DIRECTIONS: Repeat the lines of the data exactly, from the first one through the one that contains "TC = src/packages/coding-agent/src/core/tool-output-cap.ts".

Stored data:
----------

(* ===== verification/ToolOutputCap.v ===== *)
(** * The tool-output cap (core/tool-output-cap.ts)

    [capToolOutput] bounds a tool result to a head and a tail window and
    points the model at a file with the full text. Writing that file is the
    caller's: [writeScratchpad] returns the path, or [None] when it throws. *)

(* Source aliases:
   TC = src/packages/coding-agent/src/core/tool-output-cap.ts *)

From S2P Require Import Prelude JsString JsNumber Messages Tokens Truncate.
Local Open Scope Z_scope.

(** TC 7-14 ToolOutputCapOptions. *)
Record ToolOutputCapOptions := { maxLines : Z; maxBytes : Z; headRatio : Q }.

(** TC 25-30 CappedToolOutput. *)
Record CappedToolOutput := {
  out_content : list Part; capped : bool; out_fullOutputPath : option jsstr; originalBytes : Z }.

(** TC 37-37 BEYOND_POINTER_OMITTED. *)
Definition BEYOND_POINTER_OMITTED : jsstr := js "[... middle omitted; see full output file ...]".

(** TC 43-45 exceedsOutputCap. *)
Definition exceedsOutputCap (text : jsstr) (options : ToolOutputCapOptions) : bool :=
  (maxBytes options <? byteLength text) || (maxLines options <? Z.of_nat (length (lines_of text))).

(** TC 47-58 buildPointer. *)
Definition buildPointer (path : jsstr) (totalLines totalBytes : Z) (options : ToolOutputCapOptions) : jsstr :=
  unlines [
    js "[Output exceeded " ++ show_Z (maxLines options) ++ js " lines / " ++ show_Z (maxBytes options) ++
      js " bytes (" ++ show_Z totalLines ++ js " lines, " ++ show_Z totalBytes ++ js " bytes).]";
    js "[Full output: " ++ path ++ js "]";
    js "[Use grep/awk/sed on that file to inspect specific sections.]"].

Definition part_text (p : Part) : option jsstr := match p with PText t => Some (text t) | PImage _ => None end.
Definition is_text (p : Part) : bool := match p with PText _ => true | PImage _ => false end.

(** TC 71-74 capToolOutput. The decoded size of the base64 data of the images. *)
Definition image_bytes (ps : list Part) : Z :=
  sumZ (fun p => match p with PImage i => (strlen (data i) * 3) / 4 | PText _ => 0 end) ps.

(** TC 85-86 capToolOutput. The lines of the two windows. *)
Definition headLines (options : ToolOutputCapOptions) : Z :=
  Z.max 1 (Qfloor (rnd (inject_Z (maxLines options) * headRatio options))).
Definition tailLines (options : ToolOutputCapOptions) : Z :=
  Z.max 0 (maxLines options - headLines options).
(** TC 89-89 capToolOutput. The byte limit of the head window. *)
Definition headBytes (options : ToolOutputCapOptions) : Z :=
  Z.max 1 (Qceiling (rnd (inject_Z (maxBytes options) * headRatio options))).

Definition nonempty (s : jsstr) : bool := match s with [] => false | _ => true end.

(** TC 85-94 capToolOutput. The head and tail windows around the note. *)
Definition windowed (txt : jsstr) (options : ToolOutputCapOptions) : jsstr :=
  let head := truncateHead txt (opts (headLines options) (headBytes options)) in
  let tail := if 0 <? tailLines options
              then Some (truncateTail txt (opts (tailLines options) (maxBytes options))) else None in
  let sections := filter (fun s => nonempty s = true)
                    (content head :: match tail with Some t => [content t] | None => [] end) in
  join ([LF] ++ BEYOND_POINTER_OMITTED ++ [LF]) sections.

Section cap.
  Context (writeScratchpad : jsstr -> option jsstr).

(** TC 66-107 capToolOutput. *)
Definition capToolOutput (parts : list Part) (existingFullOutputPath : option jsstr)
    (options : ToolOutputCapOptions) : CappedToolOutput :=
  let textParts := omap part_text parts in
  let restParts := filter (fun p => is_text p = false) parts in
  let txt := join [LF] textParts in
  let originalBytes := byteLength txt + image_bytes restParts in
  if negb (exceedsOutputCap txt options) then
    {| out_content := parts; capped := false; out_fullOutputPath := None; originalBytes := originalBytes |}
  else
    match (match existingFullOutputPath with Some p => Some p | None => writeScratchpad txt end) with
    | None => {| out_content := parts; capped := false; out_fullOutputPath := None; originalBytes := 0 |}
    | Some fullOutputPath =>
        let totalLines := Z.of_nat (length (lines_of txt)) in
        let totalBytes := byteLength txt in
        let w := windowed txt options in
        let pointer := buildPointer fullOutputPath totalLines totalBytes options in
        let bounded := mkText (if nonempty w then w ++ [LF] ++ pointer else pointer) in
        {| out_content := PText bounded :: restParts; capped := true;
           out_fullOutputPath := Some fullOutputPath; originalBytes := originalBytes |}
    end.
End cap.

(** ** Bounds of the window *)

(** Options as [resolveContextBudget] gives them, with counts a double holds exactly. *)
Definition cap_ok (o : ToolOutputCapOptions) : Prop :=
  0 < maxLines o < 2 ^ 53 /\ 0 < maxBytes o < 2 ^ 53 /\ (0 <= headRatio o)%Q /\ (headRatio o <= 1)%Q.

Lemma ratio_bounds n r :
  0 < n -> (0 <= r)%Q -> (r <= 1)%Q -> (inject_Z 0 <= inject_Z n * r)%Q /\ (inject_Z n * r <= inject_Z n)%Q.
Proof.
  intros Hn H0 H1. destruct r as [a d]. unfold Qle, inject_Z in *. simpl in *.
  rewrite !Z.mul_1_r in *. assert (0 <= n * a) by (apply Z.mul_nonneg_nonneg; lia).
  assert (n * a <= n * Zpos d) by (apply Z.mul_le_mono_nonneg_l; lia). split; lia.
Qed.

Lemma headLines_bounds o : cap_ok o -> 1 <= headLines o <= maxLines o.
Proof.
  intros (Hl & Hb & H0 & H1). destruct (ratio_bounds (maxLines o) _ ltac:(lia) H0 H1) as [G0 G1].
  pose proof (floor_rnd_between _ 0 (maxLines o) ltac:(lia) (proj2 Hl) G0 G1). unfold headLines. lia.
Qed.

Lemma headBytes_bounds o : cap_ok o -> 1 <= headBytes o <= maxBytes o.
Proof.
  intros (Hl & Hb & H0 & H1). destruct (ratio_bounds (maxBytes o) _ ltac:(lia) H0 H1) as [G0 G1].
  pose proof (ceiling_rnd_between _ 0 (maxBytes o) ltac:(lia) (proj2 Hb) G0 G1). unfold headBytes. lia.
Qed.

Lemma note_bytes a b :
  byteLength (a ++ ([LF] ++ BEYOND_POINTER_OMITTED ++ [LF]) ++ b) = byteLength a + 48 + byteLength b /\
  length (lines_of (a ++ ([LF] ++ BEYOND_POINTER_OMITTED ++ [LF]) ++ b)) =
    (length (lines_of a) + 1 + length (lines_of b))%nat.
Proof.
  replace (a ++ ([LF] ++ BEYOND_POINTER_OMITTED ++ [LF]) ++ b)
    with (a ++ LF :: BEYOND_POINTER_OMITTED ++ LF :: b) by by rewrite <- !(assoc_L app).
  rewrite byteLength_app_LF, byteLength_app_LF, !lines_of_app, !length_app.
  change (byteLength BEYOND_POINTER_OMITTED) with 46.
  change (length (lines_of BEYOND_POINTER_OMITTED)) with 1%nat. lia.
Qed.

Lemma sections_bounds x y :
  let sections := filter (fun s => nonempty s = true) (x :: y) in
  (length y <= 1)%nat ->
  let w := join ([LF] ++ BEYOND_POINTER_OMITTED ++ [LF]) sections in
  byteLength w <= byteLength x + 48 + byteLength (hd [] y) /\
  (length (lines_of w) <= length (lines_of x) + 1 + length (lines_of (hd [] y)))%nat.
Proof.
  cbv zeta. intros Hy.
  pose proof (byteLength_nonneg x). pose proof (byteLength_nonneg (hd [] y)).
  assert (Hn : forall s, (1 <= length (lines_of s))%nat).
  { intros s. pose proof (lines_of_nonempty s). destruct (lines_of s); [done|simpl; lia]. }
  pose proof (Hn x). pose proof (Hn (hd [] y)).
  rewrite filter_cons. destruct y as [|y [|]]; [| |simpl in Hy; lia]; simpl hd in *;
    rewrite ?filter_cons, ?filter_nil; repeat case_decide; cbn [join];
    try (change (byteLength []) with 0 in *; change (length (lines_of [])) with 1%nat in *; split; lia).
  destruct (note_bytes x y). split; lia.
Qed.

Lemma windowed_bounds txt o :
  js_wf txt -> cap_ok o ->
  byteLength (windowed txt o) <= headBytes o + maxBytes o + 48 /\
  Z.of_nat (length (lines_of (windowed txt o))) <= headLines o + Z.max 1 (tailLines o) + 1.
Proof.
  intros Hwf Hok. pose proof (headLines_bounds o Hok). pose proof (headBytes_bounds o Hok).
  unfold windowed. cbv zeta. set (h := truncateHead _ _).
  set (t := if 0 <? tailLines o then _ else _).
  destruct (sections_bounds (content h) (match t with Some t => [content t] | None => [] end)) as [Hb Hl];
    [destruct t; simpl; lia|].
  assert (Hhb : 0 <= maxBytes_of (opts (headLines o) (headBytes o))) by (change (0 <= headBytes o); lia).
  destruct (truncateHead_report txt _ Hhb) as (k & _ & _ & _ & Hbytes & Hlines & Hmax & _).
  pose proof (truncateHead_lines txt _ Hhb) as Hll. fold h in Hbytes, Hlines, Hmax, Hll.
  unfold maxLines_of, maxBytes_of in Hlines, Hmax. simpl in Hlines, Hmax.
  assert (Ht : byteLength (hd [] (match t with Some t => [content t] | None => [] end)) <= maxBytes o /\
    Z.of_nat (length (lines_of (hd [] (match t with Some t => [content t] | None => [] end)))) <= Z.max 1 (tailLines o)).
  { subst t. destruct (0 <? tailLines o) eqn:Et; to_prop; simpl.
    2:{ change (byteLength []) with 0. destruct Hok as (_ & ? & _). lia. }
    assert (Htb : 0 <= maxBytes_of (opts (tailLines o) (maxBytes o))) by (change (0 <= maxBytes o); destruct Hok as (_ & ? & _); lia).
    rewrite (truncateTail_lines _ _ Hwf Htb).
    destruct (truncateTail_bounded txt _ Hwf Htb) as (<- & Hm & Hn).
    unfold maxLines_of, maxBytes_of in Hm, Hn. simpl in Hm, Hn. lia. }
  destruct Ht. rewrite <- Hbytes in Hb. split; lia.
Qed.

(** A capped tool result keeps its images, in order, after one bounded text: a window of at most
    [maxLines + 2] lines (head, omission note and tail; the note and a one-line tail are the two) and at
    most twice [maxBytes] plus the note, followed by the pointer to the full output. *)
Theorem capToolOutput_bounded (write : jsstr -> option jsstr) (parts : list Part) (existing : option jsstr)
    (o : ToolOutputCapOptions) (Hok : cap_ok o) (Hwf : js_wf (join [LF] (omap part_text parts))) :
  let r := capToolOutput write parts existing o in
  capped r = true ->
  exists w path totalLines totalBytes,
    out_fullOutputPath r = Some path /\
    out_content r = PText (mkText (if nonempty w then w ++ [LF] ++ buildPointer path totalLines totalBytes o
                                   else buildPointer path totalLines totalBytes o))
                    :: filter (fun p => is_text p = false) parts /\
    Z.of_nat (length (lines_of w)) <= maxLines o + 2 /\
    byteLength w <= 2 * maxBytes o + 48.
Proof.
  unfold capToolOutput. set (txt := join [LF] (omap part_text parts)) in *.
  destruct (negb (exceedsOutputCap txt o)); [done|].
  destruct (match existing with Some p => Some p | None => write txt end) as [path|]; [|done]. intros _.
  exists (windowed txt o), path, (Z.of_nat (length (lines_of txt))), (byteLength txt). simpl.
  destruct (windowed_bounds txt o Hwf Hok). pose proof (headLines_bounds o Hok).
  pose proof (headBytes_bounds o Hok). unfold tailLines in *. split_and!; [done|done|lia|lia].
Qed.

Definition example_options : ToolOutputCapOptions := {| maxLines := 3; maxBytes := 10; headRatio := 3 # 4 |}.
Definition example_text : jsstr := unlines [js "a"; js "b"; js "c"; js "d"; js "e"; js "f"].

Lemma capToolOutput_bounded_witness :
  let parts := [PText (mkText example_text)] in
  let r := capToolOutput Some parts None example_options in
  (cap_ok example_options /\ js_wf (join [LF] (omap part_text parts)) /\ capped r = true) /\
  exists w path totalLines totalBytes,
    out_fullOutputPath r = Some path /\
    out_content r = PText (mkText (if nonempty w then w ++ [LF] ++ buildPointer path totalLines totalBytes example_options
                                   else buildPointer path totalLines totalBytes example_options))
                    :: filter (fun p => is_text p = false) parts /\
    Z.of_nat (length (lines_of w)) <= maxLines example_options + 2 /\
    byteLength w <= 2 * maxBytes example_options + 48.
Proof.
  assert (Hok : cap_ok example_options) by (repeat split; by vm_compute).
  assert (Hwf : js_wf (join [LF] (omap part_text [PText (mkText example_text)])))
    by (repeat (constructor; [done|]); constructor).
  split; [split; [exact Hok|split; [exact Hwf|reflexivity]]|].
  apply (capToolOutput_bounded Some [PText (mkText example_text)] None example_options Hok Hwf). reflexivity.
Defined.

(** The cap fails open: a result within the limits, and one whose full text cannot be written, is
    returned as it is. *)
Theorem capToolOutput_fail_open (write : jsstr -> option jsstr) (parts : list Part) (existing : option jsstr)
    (o : ToolOutputCapOptions) :
  let txt := join [LF] (omap part_text parts) in
  let r := capToolOutput write parts existing o in
  (capped r = true <->
     exceedsOutputCap txt o = true /\ (existing <> None \/ write txt <> None)) /\
  (capped r = false -> out_content r = parts /\ out_fullOutputPath r = None).
Proof.
  unfold capToolOutput. set (txt := join [LF] (omap part_text parts)) in *.
  destruct (exceedsOutputCap txt o); simpl; [|naive_solver].
  destruct existing as [p|]; simpl; [naive_solver|]. destruct (write txt) as [p|]; simpl; naive_solver.
Qed.

(** The tail window gets the whole byte limit, not what the head leaves of it: the two windows can overlap,
    and a capped text can show lines twice and outgrow the text it replaces. *)
Example capped_window_outgrows_text :
  let o := {| maxLines := 200; maxBytes := 10; headRatio := 3 # 5 |} in
  byteLength example_text = 11 /\ exceedsOutputCap example_text o = true /\
  content (truncateHead example_text (opts (headLines o) (headBytes o))) = unlines [js "a"; js "b"; js "c"] /\
  content (truncateTail example_text (opts (tailLines o) (maxBytes o))) =
    unlines [js "b"; js "c"; js "d"; js "e"; js "f"] /\
  byteLength (windowed example_text o) = 62.
Proof. by vm_compute. Qed.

----------

ANSWER TO THIS PROBLEM:
(* ===== verification/ToolOutputCap.v ===== *)
(** * The tool-output cap (core/tool-output-cap.ts)

    [capToolOutput] bounds a tool result to a head and a tail window and
    points the model at a file with the full text. Writing that file is the
    caller's: [writeScratchpad] returns the path, or [None] when it throws. *)

(* Source aliases:
   TC = src/packages/coding-agent/src/core/tool-output-cap.ts *)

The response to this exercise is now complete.